───── Input material ─────

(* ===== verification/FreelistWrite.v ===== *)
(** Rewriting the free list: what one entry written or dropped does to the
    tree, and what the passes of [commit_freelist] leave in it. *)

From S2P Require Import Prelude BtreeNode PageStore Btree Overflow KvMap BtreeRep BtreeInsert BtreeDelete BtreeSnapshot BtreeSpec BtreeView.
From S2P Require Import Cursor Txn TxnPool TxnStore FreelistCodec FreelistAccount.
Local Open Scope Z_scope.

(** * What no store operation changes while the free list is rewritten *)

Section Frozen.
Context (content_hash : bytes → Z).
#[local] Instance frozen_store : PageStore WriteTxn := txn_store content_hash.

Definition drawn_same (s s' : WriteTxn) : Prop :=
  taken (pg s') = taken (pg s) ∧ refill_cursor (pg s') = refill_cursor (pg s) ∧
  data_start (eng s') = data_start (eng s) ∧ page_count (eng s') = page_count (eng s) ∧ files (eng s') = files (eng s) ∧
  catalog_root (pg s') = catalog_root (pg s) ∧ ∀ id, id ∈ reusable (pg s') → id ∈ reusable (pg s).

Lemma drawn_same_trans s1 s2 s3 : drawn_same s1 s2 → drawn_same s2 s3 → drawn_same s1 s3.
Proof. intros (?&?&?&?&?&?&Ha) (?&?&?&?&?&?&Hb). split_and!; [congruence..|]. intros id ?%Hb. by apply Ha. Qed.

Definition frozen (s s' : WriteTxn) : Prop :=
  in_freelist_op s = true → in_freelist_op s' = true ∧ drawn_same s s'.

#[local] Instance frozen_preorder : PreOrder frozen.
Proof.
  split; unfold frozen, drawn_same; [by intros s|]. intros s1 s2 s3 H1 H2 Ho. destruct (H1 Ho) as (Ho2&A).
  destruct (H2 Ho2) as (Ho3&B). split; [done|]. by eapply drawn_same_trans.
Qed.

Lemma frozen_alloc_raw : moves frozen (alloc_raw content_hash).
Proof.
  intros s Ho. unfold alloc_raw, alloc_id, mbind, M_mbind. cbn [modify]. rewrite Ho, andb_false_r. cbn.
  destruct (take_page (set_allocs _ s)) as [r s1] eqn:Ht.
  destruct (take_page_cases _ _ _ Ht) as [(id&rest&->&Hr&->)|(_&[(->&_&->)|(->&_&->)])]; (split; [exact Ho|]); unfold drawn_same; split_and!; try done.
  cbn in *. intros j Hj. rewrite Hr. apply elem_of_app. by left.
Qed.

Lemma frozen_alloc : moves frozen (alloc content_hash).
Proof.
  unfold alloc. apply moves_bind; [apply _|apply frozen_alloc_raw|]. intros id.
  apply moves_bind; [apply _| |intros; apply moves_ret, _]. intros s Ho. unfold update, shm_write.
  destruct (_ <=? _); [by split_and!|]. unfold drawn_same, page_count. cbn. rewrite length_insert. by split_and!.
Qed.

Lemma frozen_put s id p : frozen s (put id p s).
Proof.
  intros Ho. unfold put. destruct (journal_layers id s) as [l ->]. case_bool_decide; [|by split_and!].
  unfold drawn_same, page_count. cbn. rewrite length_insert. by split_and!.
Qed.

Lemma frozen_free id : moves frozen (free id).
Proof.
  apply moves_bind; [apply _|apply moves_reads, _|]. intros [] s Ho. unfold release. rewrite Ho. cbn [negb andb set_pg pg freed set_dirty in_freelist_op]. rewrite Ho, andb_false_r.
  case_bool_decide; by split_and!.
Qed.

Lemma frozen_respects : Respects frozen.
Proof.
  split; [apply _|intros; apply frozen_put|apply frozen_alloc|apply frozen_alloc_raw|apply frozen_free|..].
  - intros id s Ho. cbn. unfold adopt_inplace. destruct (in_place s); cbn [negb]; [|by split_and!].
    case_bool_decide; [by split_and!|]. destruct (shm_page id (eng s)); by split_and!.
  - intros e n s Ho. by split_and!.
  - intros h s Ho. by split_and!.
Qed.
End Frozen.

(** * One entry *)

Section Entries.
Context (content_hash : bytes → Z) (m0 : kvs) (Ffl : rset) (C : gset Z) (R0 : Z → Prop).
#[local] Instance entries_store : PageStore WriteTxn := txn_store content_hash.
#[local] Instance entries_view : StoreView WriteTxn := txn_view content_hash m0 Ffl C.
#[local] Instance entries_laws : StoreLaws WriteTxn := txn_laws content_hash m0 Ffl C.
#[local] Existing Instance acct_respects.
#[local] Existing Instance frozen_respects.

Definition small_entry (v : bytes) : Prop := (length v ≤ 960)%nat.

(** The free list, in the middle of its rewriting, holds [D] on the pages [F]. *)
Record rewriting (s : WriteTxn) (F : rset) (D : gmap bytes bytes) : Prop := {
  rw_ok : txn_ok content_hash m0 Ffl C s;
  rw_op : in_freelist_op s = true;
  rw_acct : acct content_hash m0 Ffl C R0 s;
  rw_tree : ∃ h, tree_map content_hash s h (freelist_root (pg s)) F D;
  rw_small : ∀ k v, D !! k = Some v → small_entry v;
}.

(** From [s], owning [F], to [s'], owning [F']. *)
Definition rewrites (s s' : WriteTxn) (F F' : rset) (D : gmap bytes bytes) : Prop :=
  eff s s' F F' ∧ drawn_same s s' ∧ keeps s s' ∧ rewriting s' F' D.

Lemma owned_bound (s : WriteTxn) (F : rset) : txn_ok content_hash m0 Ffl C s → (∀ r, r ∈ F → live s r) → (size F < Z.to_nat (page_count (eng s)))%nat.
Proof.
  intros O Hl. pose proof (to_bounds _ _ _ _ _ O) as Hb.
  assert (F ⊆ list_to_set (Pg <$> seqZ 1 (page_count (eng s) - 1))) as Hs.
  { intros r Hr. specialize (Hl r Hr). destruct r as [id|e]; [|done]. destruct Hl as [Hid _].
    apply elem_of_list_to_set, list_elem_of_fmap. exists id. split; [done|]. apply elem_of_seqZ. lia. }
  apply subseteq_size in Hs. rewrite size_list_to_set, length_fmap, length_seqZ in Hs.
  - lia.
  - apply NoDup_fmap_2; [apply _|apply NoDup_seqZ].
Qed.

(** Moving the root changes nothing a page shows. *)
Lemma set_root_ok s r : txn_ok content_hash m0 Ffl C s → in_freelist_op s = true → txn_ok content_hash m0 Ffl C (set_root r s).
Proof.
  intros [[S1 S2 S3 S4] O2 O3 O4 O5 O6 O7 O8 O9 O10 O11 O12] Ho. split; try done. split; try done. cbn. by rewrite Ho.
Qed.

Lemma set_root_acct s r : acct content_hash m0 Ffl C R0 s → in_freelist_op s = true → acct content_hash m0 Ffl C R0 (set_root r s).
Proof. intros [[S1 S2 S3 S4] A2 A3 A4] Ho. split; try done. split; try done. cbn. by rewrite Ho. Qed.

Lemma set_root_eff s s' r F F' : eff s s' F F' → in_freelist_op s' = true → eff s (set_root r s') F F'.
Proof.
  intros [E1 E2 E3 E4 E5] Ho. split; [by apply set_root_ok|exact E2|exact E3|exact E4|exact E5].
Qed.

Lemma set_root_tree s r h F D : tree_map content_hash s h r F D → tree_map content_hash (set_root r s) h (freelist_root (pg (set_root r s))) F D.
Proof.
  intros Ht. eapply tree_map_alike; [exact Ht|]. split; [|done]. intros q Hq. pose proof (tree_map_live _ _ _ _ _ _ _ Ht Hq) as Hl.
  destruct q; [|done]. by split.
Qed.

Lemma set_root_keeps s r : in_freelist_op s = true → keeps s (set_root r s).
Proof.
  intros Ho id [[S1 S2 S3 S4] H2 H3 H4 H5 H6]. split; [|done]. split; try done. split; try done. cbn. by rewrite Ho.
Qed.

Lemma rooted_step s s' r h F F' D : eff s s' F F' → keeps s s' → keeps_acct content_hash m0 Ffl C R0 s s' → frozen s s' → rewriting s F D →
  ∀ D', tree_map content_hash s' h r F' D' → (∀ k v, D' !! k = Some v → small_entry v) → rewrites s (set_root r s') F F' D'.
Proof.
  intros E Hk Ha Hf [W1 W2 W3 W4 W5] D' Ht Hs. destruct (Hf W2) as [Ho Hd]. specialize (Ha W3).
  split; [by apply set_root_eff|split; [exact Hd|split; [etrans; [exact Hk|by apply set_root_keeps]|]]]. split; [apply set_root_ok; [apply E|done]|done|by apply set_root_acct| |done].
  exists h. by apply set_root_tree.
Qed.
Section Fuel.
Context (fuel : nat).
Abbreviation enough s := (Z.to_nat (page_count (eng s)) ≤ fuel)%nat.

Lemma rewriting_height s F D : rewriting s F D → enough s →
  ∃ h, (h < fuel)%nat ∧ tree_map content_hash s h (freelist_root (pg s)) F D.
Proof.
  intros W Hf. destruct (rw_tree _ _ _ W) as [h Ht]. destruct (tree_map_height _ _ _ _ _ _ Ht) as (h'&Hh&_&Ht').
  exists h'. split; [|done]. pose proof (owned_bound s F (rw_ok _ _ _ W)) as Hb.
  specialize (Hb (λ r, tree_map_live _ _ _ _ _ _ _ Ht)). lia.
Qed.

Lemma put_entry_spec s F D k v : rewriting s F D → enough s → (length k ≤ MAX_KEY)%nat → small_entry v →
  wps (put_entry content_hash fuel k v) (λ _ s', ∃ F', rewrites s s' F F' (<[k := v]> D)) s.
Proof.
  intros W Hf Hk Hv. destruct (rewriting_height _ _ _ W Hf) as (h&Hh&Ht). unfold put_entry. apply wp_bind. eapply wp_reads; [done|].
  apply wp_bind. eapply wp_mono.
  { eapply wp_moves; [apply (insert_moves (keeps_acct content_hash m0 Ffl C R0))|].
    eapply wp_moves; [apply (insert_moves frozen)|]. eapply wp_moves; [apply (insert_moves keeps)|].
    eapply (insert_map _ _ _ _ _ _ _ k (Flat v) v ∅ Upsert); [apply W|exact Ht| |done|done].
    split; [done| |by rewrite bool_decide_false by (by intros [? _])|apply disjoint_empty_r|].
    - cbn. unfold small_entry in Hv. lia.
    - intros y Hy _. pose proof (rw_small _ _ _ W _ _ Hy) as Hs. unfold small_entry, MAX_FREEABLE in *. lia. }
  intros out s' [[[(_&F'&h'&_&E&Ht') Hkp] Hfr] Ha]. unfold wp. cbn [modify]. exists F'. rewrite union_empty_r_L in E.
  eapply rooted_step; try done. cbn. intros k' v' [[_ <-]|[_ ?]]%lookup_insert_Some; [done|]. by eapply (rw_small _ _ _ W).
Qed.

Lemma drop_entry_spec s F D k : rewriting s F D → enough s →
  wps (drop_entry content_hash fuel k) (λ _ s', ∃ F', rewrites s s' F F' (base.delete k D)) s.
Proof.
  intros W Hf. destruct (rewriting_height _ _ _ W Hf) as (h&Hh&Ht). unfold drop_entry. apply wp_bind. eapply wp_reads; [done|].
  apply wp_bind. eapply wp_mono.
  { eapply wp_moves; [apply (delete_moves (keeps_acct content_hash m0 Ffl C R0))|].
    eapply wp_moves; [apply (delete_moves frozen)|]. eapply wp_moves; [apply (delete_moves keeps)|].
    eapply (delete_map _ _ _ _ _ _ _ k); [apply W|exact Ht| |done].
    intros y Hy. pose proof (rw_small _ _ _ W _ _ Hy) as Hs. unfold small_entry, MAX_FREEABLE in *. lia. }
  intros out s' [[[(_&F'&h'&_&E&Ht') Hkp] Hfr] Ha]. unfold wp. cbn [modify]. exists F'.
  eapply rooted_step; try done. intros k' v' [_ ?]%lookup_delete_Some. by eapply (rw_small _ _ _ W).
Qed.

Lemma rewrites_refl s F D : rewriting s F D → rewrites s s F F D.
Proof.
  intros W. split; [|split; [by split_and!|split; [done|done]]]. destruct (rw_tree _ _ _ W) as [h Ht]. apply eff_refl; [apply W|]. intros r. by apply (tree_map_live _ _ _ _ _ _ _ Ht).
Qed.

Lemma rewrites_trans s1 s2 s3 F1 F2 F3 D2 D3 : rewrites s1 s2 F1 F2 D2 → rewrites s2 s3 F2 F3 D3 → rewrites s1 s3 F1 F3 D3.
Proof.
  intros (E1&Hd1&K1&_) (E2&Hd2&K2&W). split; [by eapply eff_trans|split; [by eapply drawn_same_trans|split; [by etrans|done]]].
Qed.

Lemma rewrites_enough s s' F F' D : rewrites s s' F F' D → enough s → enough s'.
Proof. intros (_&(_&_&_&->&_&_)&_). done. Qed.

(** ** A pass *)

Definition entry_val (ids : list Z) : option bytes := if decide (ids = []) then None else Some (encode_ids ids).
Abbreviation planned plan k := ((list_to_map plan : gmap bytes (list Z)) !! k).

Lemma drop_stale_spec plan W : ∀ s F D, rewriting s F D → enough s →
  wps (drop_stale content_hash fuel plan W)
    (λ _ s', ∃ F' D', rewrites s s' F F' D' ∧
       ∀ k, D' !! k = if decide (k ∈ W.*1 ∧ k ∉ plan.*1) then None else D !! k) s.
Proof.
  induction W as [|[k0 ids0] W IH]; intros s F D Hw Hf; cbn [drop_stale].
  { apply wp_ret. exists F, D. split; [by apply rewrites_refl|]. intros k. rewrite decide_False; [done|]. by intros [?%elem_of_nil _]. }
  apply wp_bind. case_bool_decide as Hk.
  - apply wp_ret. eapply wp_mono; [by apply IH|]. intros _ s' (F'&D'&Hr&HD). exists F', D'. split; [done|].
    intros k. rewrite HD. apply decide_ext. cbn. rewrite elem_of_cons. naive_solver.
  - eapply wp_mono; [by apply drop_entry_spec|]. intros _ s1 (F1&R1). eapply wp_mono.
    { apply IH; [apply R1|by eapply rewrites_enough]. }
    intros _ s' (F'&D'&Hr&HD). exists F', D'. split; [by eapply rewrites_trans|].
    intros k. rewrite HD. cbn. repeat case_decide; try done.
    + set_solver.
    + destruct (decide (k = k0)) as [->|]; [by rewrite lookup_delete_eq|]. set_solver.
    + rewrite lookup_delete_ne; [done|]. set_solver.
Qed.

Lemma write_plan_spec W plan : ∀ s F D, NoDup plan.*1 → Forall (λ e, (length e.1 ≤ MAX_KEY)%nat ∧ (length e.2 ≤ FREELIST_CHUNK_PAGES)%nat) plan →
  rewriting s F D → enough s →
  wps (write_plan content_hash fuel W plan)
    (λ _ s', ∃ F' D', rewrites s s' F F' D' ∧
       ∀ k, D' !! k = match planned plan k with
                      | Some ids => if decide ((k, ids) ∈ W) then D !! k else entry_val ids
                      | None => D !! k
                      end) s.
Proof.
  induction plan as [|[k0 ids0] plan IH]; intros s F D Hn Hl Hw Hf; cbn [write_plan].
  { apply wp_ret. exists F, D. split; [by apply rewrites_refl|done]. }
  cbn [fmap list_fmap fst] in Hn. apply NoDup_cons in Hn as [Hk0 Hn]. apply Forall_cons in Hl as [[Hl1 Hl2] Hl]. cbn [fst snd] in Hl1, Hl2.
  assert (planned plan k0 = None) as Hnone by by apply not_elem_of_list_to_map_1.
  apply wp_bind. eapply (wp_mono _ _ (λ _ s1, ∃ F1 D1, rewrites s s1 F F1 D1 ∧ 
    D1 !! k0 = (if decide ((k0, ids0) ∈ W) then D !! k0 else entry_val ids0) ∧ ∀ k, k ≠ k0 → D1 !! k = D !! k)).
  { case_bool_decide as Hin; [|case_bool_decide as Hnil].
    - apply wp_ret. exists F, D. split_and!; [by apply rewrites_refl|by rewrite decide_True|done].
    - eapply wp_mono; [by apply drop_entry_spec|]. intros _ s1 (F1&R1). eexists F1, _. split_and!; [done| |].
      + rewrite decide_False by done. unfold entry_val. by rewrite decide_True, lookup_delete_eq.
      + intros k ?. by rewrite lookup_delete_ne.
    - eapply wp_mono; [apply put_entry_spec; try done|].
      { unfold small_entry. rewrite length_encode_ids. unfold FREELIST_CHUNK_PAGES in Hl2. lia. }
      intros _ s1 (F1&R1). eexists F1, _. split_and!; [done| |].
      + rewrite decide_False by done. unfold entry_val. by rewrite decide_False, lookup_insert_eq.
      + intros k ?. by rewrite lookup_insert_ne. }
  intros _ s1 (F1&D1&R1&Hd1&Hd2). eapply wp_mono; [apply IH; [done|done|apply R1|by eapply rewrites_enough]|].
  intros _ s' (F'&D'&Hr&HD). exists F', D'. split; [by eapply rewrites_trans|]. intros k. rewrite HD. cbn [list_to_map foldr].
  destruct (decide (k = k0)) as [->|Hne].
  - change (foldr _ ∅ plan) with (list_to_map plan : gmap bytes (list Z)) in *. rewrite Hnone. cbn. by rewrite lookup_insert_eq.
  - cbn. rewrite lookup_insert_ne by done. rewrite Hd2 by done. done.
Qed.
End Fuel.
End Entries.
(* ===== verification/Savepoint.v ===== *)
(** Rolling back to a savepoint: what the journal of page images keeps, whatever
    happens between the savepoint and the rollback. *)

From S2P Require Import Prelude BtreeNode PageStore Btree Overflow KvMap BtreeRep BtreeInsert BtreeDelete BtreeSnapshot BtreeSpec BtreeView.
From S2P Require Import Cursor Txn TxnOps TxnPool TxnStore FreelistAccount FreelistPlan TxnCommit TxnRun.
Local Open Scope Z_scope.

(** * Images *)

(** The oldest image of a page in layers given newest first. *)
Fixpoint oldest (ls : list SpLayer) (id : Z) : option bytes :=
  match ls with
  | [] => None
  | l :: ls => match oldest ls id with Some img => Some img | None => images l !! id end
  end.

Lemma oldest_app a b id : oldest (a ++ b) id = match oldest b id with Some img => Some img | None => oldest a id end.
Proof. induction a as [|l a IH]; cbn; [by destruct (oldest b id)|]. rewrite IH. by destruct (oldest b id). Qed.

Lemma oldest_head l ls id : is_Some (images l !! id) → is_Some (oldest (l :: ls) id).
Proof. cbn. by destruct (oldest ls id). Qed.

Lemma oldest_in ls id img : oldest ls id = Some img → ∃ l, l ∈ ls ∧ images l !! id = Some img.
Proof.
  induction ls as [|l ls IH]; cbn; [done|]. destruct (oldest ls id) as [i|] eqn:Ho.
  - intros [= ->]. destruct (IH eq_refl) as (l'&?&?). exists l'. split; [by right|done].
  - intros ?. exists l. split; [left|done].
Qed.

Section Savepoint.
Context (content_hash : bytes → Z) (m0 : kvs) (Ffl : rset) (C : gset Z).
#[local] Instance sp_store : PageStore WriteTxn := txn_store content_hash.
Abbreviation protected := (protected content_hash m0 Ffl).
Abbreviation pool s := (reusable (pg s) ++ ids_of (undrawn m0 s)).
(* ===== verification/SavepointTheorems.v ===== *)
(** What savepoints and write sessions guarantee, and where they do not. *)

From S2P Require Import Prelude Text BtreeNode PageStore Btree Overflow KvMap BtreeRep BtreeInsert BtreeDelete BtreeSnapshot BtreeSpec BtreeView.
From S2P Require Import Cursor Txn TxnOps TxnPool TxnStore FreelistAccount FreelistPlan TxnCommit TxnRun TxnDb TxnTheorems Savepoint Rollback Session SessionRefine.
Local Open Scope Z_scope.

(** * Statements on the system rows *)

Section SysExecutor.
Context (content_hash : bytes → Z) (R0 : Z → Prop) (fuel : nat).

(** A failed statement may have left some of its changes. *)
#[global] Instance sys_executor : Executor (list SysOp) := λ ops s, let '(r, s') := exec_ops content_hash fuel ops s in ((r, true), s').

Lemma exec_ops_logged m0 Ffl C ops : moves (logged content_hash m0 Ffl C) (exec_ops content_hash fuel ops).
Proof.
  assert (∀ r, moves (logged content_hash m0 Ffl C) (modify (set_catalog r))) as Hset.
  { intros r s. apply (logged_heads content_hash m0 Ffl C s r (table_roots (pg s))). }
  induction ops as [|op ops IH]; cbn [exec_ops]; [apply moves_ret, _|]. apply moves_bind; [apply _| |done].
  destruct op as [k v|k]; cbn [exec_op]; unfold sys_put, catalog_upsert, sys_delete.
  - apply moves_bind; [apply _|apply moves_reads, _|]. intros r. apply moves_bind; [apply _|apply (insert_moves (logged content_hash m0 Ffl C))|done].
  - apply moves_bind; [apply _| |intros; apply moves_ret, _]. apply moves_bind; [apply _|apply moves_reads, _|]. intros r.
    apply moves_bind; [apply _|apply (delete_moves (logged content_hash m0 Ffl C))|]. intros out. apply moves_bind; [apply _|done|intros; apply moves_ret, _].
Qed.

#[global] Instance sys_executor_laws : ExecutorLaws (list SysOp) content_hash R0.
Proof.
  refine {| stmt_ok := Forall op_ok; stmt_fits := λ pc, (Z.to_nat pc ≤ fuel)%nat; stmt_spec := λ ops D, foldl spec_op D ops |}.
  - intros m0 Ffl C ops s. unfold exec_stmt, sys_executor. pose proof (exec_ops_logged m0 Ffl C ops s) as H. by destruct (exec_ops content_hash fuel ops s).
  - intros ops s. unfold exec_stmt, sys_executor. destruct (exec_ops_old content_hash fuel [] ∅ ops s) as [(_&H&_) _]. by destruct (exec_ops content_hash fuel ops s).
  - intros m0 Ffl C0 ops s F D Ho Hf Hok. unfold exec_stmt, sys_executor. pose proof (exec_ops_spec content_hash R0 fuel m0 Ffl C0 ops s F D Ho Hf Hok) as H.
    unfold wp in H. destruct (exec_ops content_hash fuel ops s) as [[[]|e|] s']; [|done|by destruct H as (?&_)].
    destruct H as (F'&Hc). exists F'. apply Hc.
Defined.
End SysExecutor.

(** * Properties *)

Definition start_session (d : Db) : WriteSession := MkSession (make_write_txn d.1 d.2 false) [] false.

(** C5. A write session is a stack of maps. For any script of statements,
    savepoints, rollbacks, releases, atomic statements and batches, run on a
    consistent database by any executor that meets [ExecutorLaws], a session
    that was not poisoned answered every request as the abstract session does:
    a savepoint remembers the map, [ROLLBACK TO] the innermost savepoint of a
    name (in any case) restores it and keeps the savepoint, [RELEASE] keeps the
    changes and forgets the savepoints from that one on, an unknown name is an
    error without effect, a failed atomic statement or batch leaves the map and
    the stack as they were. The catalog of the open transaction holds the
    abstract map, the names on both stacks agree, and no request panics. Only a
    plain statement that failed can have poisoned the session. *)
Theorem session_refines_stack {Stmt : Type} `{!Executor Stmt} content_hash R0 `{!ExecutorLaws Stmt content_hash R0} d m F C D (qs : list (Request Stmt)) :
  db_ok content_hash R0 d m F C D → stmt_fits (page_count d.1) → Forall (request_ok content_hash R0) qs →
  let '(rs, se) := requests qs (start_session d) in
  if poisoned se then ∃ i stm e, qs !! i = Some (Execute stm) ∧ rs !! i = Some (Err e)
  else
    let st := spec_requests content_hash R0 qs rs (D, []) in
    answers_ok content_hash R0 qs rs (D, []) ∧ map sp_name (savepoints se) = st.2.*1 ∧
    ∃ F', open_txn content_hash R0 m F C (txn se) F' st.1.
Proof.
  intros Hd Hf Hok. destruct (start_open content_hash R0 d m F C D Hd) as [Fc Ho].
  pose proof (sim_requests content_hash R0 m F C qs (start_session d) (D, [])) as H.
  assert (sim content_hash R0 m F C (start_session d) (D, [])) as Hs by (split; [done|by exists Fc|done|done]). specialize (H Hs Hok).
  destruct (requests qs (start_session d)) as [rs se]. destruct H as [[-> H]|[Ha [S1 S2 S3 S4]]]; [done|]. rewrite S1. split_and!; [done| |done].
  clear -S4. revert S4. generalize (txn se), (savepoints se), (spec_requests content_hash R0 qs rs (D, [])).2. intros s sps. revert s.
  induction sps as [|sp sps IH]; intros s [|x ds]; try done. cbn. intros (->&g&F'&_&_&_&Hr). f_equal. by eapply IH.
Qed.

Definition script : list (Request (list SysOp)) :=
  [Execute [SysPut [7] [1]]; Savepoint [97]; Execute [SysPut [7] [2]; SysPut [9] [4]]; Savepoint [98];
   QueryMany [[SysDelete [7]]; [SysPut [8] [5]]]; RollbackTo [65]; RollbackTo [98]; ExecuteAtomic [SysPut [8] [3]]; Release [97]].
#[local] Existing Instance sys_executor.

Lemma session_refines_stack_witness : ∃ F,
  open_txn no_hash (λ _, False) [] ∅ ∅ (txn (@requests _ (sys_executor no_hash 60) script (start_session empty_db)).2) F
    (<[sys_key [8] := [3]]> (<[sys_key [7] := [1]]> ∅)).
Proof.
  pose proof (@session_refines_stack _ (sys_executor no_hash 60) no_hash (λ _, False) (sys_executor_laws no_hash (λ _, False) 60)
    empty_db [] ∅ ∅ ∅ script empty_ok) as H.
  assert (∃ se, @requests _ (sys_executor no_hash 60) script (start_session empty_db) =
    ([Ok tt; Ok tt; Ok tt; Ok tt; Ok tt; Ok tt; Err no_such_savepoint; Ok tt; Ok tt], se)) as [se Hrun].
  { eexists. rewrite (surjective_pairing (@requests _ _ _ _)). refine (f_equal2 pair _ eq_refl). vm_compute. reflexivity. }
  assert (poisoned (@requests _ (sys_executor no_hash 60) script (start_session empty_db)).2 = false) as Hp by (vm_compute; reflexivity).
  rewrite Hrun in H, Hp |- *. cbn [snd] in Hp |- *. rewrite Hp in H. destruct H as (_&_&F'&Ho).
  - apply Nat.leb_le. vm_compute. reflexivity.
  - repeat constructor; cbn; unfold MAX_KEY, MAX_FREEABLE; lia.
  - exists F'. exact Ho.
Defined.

─────

From the data above, output only the lines between the line containing "Lemma put_entry_spec s" and the line containing "- intros y Hy", inclusive, exactly as written.

Lemma put_entry_spec s F D k v : rewriting s F D → enough s → (length k ≤ MAX_KEY)%nat → small_entry v →
  wps (put_entry content_hash fuel k v) (λ _ s', ∃ F', rewrites s s' F F' (<[k := v]> D)) s.
Proof.
  intros W Hf Hk Hv. destruct (rewriting_height _ _ _ W Hf) as (h&Hh&Ht). unfold put_entry. apply wp_bind. eapply wp_reads; [done|].
  apply wp_bind. eapply wp_mono.
  { eapply wp_moves; [apply (insert_moves (keeps_acct content_hash m0 Ffl C R0))|].
    eapply wp_moves; [apply (insert_moves frozen)|]. eapply wp_moves; [apply (insert_moves keeps)|].
    eapply (insert_map _ _ _ _ _ _ _ k (Flat v) v ∅ Upsert); [apply W|exact Ht| |done|done].
    split; [done| |by rewrite bool_decide_false by (by intros [? _])|apply disjoint_empty_r|].
    - cbn. unfold small_entry in Hv. lia.
    - intros y Hy _. pose proof (rw_small _ _ _ W _ _ Hy) as Hs. unfold small_entry, MAX_FREEABLE in *. lia. }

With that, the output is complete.